The quotidian customarily connotes something hardly worth noticing, since it is day-to-day, prosaic, mundane, uneventful, etc. Yet, it is these very qualities of these moments, piled one on top of the other, or strung along a continuum, which make up the flow of daily life, or of living - to de-emphasize anything passive about standing in our existence.   

Because of the times, Tribal Crackling Wind’s big projects have had to be waylaid, and so my plans are now more of the moment, or cast not very far into the future, or more intimate or in camera (interestingly, meaning literally ‘in chambers’, private or ‘backstage’, but also meaning in this case, via a camera, as in, for digital recording). There are things that are literally small, but exquisite, and moments that are fleeting but potent. The usual evaluation of these activities in terms of public dissemination and impact have been acutely affected by principals of relativity. 

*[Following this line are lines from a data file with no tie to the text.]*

(** C8.  The [try] body prints the value of the dispatched coroutine when
    that value is true and prints nothing otherwise: nothing for [None] and
    for the empty string, and nothing when the coroutine raised.  So a run
    of [query_build_result] or [wait] whose result set renders as the empty
    string prints nothing, not an empty line. *)
Theorem output_iff_value_truthy
    (args : Args) (bot : Bot) (coro : M value) (s : state) (w : World) :
  dispatch args bot = inr (Some coro) ->
  printed (trace (snd (run_action args bot s))) =
    printed (trace s) ++
    match fst (coro s) with
    | inr v => if truthy v then [py_str v] else []
    | inl _ => []
    end /\
  (forall v,
      fst (coro s) = inr v ->
      (printed (trace (snd (run_action args bot s))) <> printed (trace s)
       <-> truthy v = true) /\
      (v = VNone \/ v = VStr "" ->
       printed (trace (snd (run_action args bot s))) = printed (trace s))) /\
  (action args = Some "query_build_result" \/ action args = Some "wait" ->
   forall c res,
     action_calls (events args w) = [EvCall c (inr (RBuild res))] ->
     render_as_markdown res = "" ->
     printed (events args w) = []).
Proof.
  intros Hdispatch.
  assert (Hbody :
            printed (trace (snd (run_action args bot s))) =
            printed (trace s) ++
            match fst (coro s) with
            | inr v => if truthy v then [py_str v] else []
            | inl _ => []
            end).
  { pose proof (dispatched_coro_prints_nothing args bot coro s Hdispatch)
      as Hquiet.
    unfold run_action. rewrite Hdispatch.
    unfold run_and_print, bind, print, emit, ret.
    destruct (coro s) as [[e|v] s1]; cbn [fst snd] in *.
    - rewrite Hquiet, app_nil_r. reflexivity.
    - destruct (truthy v); cbn [snd trace].
      + rewrite printed_app, Hquiet. reflexivity.
      + rewrite Hquiet, app_nil_r. reflexivity. }
  split; [exact Hbody|]. split.
  - intros v Hv. rewrite Hbody, Hv. split.
    + destruct (truthy v).
      * split; [reflexivity|]. intros _ Heq.
        symmetry in Heq. apply app_same_nil in Heq. discriminate Heq.
      * rewrite app_nil_r. split; [congruence|discriminate].
    + intros [->| ->]; cbn; apply app_nil_r.
  - intros Haction c res. apply empty_markdown_prints_nothing. exact Haction.
Qed.

(** * Further properties of the script *)

Lemma logged_then (args : Args) (s1 : state) (ev : event) :
  ((trace s1 ++ [EvAddHandler]) ++ [EvSetLevel (logger_level args)]) ++ [ev] =
  logged args s1 ++ [ev].
Proof. unfold logged. rewrite <- !app_assoc. reflexivity. Qed.

Lemma run_story_holds (args : Args) (w : World) :
  run_story args w (outcome args w) (events args w).
Proof.
  unfold outcome, events, run, main.
  destruct (load args && from_stdin args) eqn:Hflags.
  { apply story_conflict. exact Hflags. }
  destruct (str_truthy (action args)) eqn:Hgiven; cbn [negb].
  2:{ apply story_no_action; assumption. }
  unfold configure_logging, try_finally, bind, emit, ext.
  fold (start w).
  destruct (acquire_bot args (start w)) as [[e|bot] s1] eqn:Hbot;
    cbn [fst snd world trace].
  { eapply story_no_bot; eassumption. }
  destruct (setup bot (world s1)) as [[e|[]] w1] eqn:Hsetup;
    cbn [recorded fst snd world trace]; rewrite logged_then.
  { eapply story_setup_raised; eassumption. }
  match goal with
  | |- context [run_action args bot ?s0] =>
      destruct (run_action args bot s0) as [rb s2] eqn:Hbody
  end.
  destruct (teardown bot (world s2)) as [rt w2] eqn:Hteardown.
  destruct rt as [e|u]; cbn [fst snd trace].
  - apply (story_action args w bot s1 s2 w1 w2 rb (inl e)); assumption.
  - apply (story_action args w bot s1 s2 w1 w2 rb (inr u)); assumption.
Qed.

(** Opens [acquire_bot]: one case for each way the three modes can go. *)
Ltac open_acquire H :=
  revert H; unfold acquire_bot, explicit_bot, start;
  let Hload := fresh "Hload" in
  let Hstdin := fresh "Hstdin" in
  let Hver := fresh "Hver" in
  let Hparse := fresh "Hparse" in
  destruct (load _) eqn:Hload;
    [|destruct (from_stdin _) eqn:Hstdin;
      [|destruct (os_version_arg _) as [?ver|] eqn:Hver;
        [destruct (OsVersion_parse _) as [?perr|?v] eqn:Hparse|]]];
  run_script; intros H; inversion H; subst; clear H.

(** ** Where the bot comes from (lines 147-161) *)

Lemma acquire_bot_calls (args : Args) (w : World) r (s1 : state) :
  acquire_bot args (start w) = (r, s1) ->
  Forall (fun ev => is_prelude ev = true) (trace s1) /\
  count is_bot_factory (trace s1) <= 1 /\
  count is_set_level (trace s1) = 0 /\
  forall c rr,
    In (EvCall c rr) (trace s1) ->
    match c with
    | CStdinRead =>
        load args = false /\ from_stdin args = true
    | CFromEnvFile =>
        load args = true
    | CFromGithubComment comment user =>
        load args = false /\ from_stdin args = true /\
        index0 (osc_user args) = inr user /\
        hd_error (trace s1) = Some (EvCall CStdinRead (inr (RStr comment)))
    | CStagingBot v branch user =>
        load args = false /\ from_stdin args = false /\
        (exists ver, os_version_arg args = Some ver /\
                     OsVersion_parse ver = inr v) /\
        index0 (branch_name args) = inr branch /\
        index0 (osc_user args) = inr user
    | _ => False
    end.
Proof.
  intros H. open_acquire H; cbn [app trace].
  all: split; [repeat constructor|].
  all: split; [cbn; lia|].
  all: split; [reflexivity|].
  all: intros c rr Hin; cbn in Hin.
  all: repeat match goal with
              | Hin : _ \/ _ |- _ => destruct Hin as [Hin|Hin]
              | Hin : False |- _ => destruct Hin
              | Hin : EvCall _ _ = EvCall _ _ |- _ =>
                  inversion Hin; subst; clear Hin
              end.
  all: cbn; repeat split; eauto; try congruence.
Qed.

(** ** What the [try] body does, whatever the action *)

Lemma run_action_story (args : Args) (bot : Bot) (s : state) rb (s2 : state) :
  run_action args bot s = (rb, s2) ->
  exists act,
    trace s2 = trace s ++ act /\
    Forall (fun ev => is_action_ev ev = true) act /\
    length (action_calls act) <= 1 /\
    length (printed act) <= 1 /\
    (printed act <> [] -> exists c v, action_calls act = [EvCall c (inr v)]) /\
    (forall c e, In (EvCall c (inl e)) act -> rb = inl e).
Proof.
  split_dispatch; split_coroutine; repeat rewrite app_one_more;
    intros H; inversion H; subst; clear H; cbn [trace].
  all: try (eexists; split; [reflexivity|];
            split; [repeat constructor|];
            split; [cbn; lia|];
            split; [cbn; lia|];
            split; [cbn; intros Hp; try congruence; eauto|];
            intros c e Hin; cbn in Hin;
            repeat match goal with
                   | Hin : _ \/ _ |- _ => destruct Hin as [Hin|Hin]
                   | Hin : False |- _ => destruct Hin
                   | Hin : EvCall _ _ = EvCall _ _ |- _ =>
                       inversion Hin; subst; clear Hin
                   | Hin : EvPrint _ = EvCall _ _ |- _ => discriminate Hin
                   end; reflexivity).
  all: exists []; rewrite app_nil_r; split; [reflexivity|];
    split; [constructor|];
    split; [cbn; lia|];
    split; [cbn; lia|];
    split; [cbn; congruence|intros c e []].
Qed.

(** ** Putting the phases together *)

Lemma acquire_bot_outcome (args : Args) (w : World) r (s1 : state) :
  acquire_bot args (start w) = (r, s1) ->
  (forall bot,
      r = inr bot ->
      existsb raised (trace s1) = false /\
      exists c pre,
        trace s1 = pre ++ [EvCall c (inr (RBot bot))] /\
        is_bot_factory (EvCall c (inr (RBot bot))) = true) /\
  (forall e,
      r = inl e ->
      existsb is_bot_built (trace s1) = false /\
      (script_error args e \/
       (e = IndexError /\ parsed_shape args = false) \/
       exists c, In (EvCall c (inl e)) (trace s1))).
Proof.
  intros H. open_acquire H; cbn [app trace].
  all: split; [intros bot Hr; inversion Hr; subst; clear Hr
              |intros e Hr; inversion Hr; subst; clear Hr].
  all: try (split; [reflexivity|]).
  all: try (eexists; (exists []); split; reflexivity).
  all: try (eexists; eexists [_]; split; reflexivity).
  all: try (right; right; eexists; cbn; now eauto).
  all: try (right; left; split; [reflexivity|];
            unfold parsed_shape;
            repeat match goal with
                   | Hl : _ = [] |- _ => rewrite Hl; clear Hl
                   end;
            cbn; rewrite ?andb_false_r; reflexivity).
  - left. unfold script_error. right. right. right. left. eauto.
  - left. unfold script_error. right. right. left. reflexivity.
Qed.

This adjustment has been challenging, since usually my responsibilities as a publicly funded artists have included a commensurate scope of planning in terms of extensiveness and time span, sometimes of multiple years. The push for quickly and reflexively putting work on line as a replacement for not being able to fulfil my public due and public presence within the live theatrical/studio space, has been problematic for me. I want to give and share, but I also want to eschew a lack of discrimination about what is given over to the public digital platform, based on its appropriate or non-appropriate qualities. I have spent decades wondering about the nature of live presentation in terms of real ritual and ceremony, sacred connection with place, time, and dimension, channelling and transformation through spontaneous altered states - and I find myself personally deficient as a translator of these into the digital realm. I have had to have a discussion with myself about this in terms of questioning if it is because of an unbecoming resistance to upgrading my digital technical capabilities, or a matter of clinging too much to some ultimate obsolescence that blinds me to vast digital possibilities.  

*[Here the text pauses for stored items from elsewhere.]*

Definition with_next_uid (n : nat) (p : Plugin) : Plugin :=
  {| settings_apiKey := settings_apiKey p;
     geminiService := geminiService p;
     messagesContainer := messagesContainer p; inputField := inputField p;
     currentFileContent := currentFileContent p;
     chatContainer_display := chatContainer_display p;
     suggestedActions_display := suggestedActions_display p;
     currentFile_header := currentFile_header p;
     workspace_activeFile := workspace_activeFile p;
     Date_now := Date_now p; next_uid := n; remote := remote p;
     tasks := tasks p; console := console p;
     saved_apiKey := saved_apiKey p |}.

Definition with_remote (r : list Call) (p : Plugin) : Plugin :=
  {| settings_apiKey := settings_apiKey p;
     geminiService := geminiService p;
     messagesContainer := messagesContainer p; inputField := inputField p;
     currentFileContent := currentFileContent p;
     chatContainer_display := chatContainer_display p;
     suggestedActions_display := suggestedActions_display p;
     currentFile_header := currentFile_header p;
     workspace_activeFile := workspace_activeFile p;
     Date_now := Date_now p; next_uid := next_uid p; remote := r;
     tasks := tasks p; console := console p;
     saved_apiKey := saved_apiKey p |}.

Definition with_tasks (t : list Task) (p : Plugin) : Plugin :=
  {| settings_apiKey := settings_apiKey p;
     geminiService := geminiService p;
     messagesContainer := messagesContainer p; inputField := inputField p;
     currentFileContent := currentFileContent p;
     chatContainer_display := chatContainer_display p;
     suggestedActions_display := suggestedActions_display p;
     currentFile_header := currentFile_header p;
     workspace_activeFile := workspace_activeFile p;
     Date_now := Date_now p; next_uid := next_uid p; remote := remote p;
     tasks := t; console := console p; saved_apiKey := saved_apiKey p |}.

Definition with_console (c : list jsstring) (p : Plugin) : Plugin :=
  {| settings_apiKey := settings_apiKey p;
     geminiService := geminiService p;
     messagesContainer := messagesContainer p; inputField := inputField p;
     currentFileContent := currentFileContent p;
     chatContainer_display := chatContainer_display p;
     suggestedActions_display := suggestedActions_display p;
     currentFile_header := currentFile_header p;
     workspace_activeFile := workspace_activeFile p;
     Date_now := Date_now p; next_uid := next_uid p; remote := remote p;
     tasks := tasks p; console := c; saved_apiKey := saved_apiKey p |}.

Definition with_saved_apiKey (k : option jsstring) (p : Plugin) : Plugin :=
  {| settings_apiKey := settings_apiKey p;
     geminiService := geminiService p;
     messagesContainer := messagesContainer p; inputField := inputField p;
     currentFileContent := currentFileContent p;
     chatContainer_display := chatContainer_display p;
     suggestedActions_display := suggestedActions_display p;
     currentFile_header := currentFile_header p;
     workspace_activeFile := workspace_activeFile p;
     Date_now := Date_now p; next_uid := next_uid p; remote := remote p;
     tasks := tasks p; console := console p; saved_apiKey := k |}.

(* ================================================================== *)
(** * Method bodies: state and exceptions *)
(* ================================================================== *)

Inductive Completion (A : Type) :=
| Normal (a : A)
| Throw (e : Error).
Arguments Normal {A} a.
Arguments Throw {A} e.

Definition M (A : Type) : Type := Plugin -> Completion A * Plugin.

Nevertheless, stepping slightly away from those issues now, here, in prose and pictures, I essay to demonstrate to myself and then share with you, that the quotidian of my life, yields the extraordinary. I know this by trying to be mindful in each moment of this day-to-day consciousness, and in reflective hindsight, that there are many treasures of epiphany, knowing, delight, and discovery in the commonplace. The question persists to hang around, however, if these observations and renderings of them, and then the sharing with you of them, in this Missive Mondays format and other platforms, is art, artful, or artwork. 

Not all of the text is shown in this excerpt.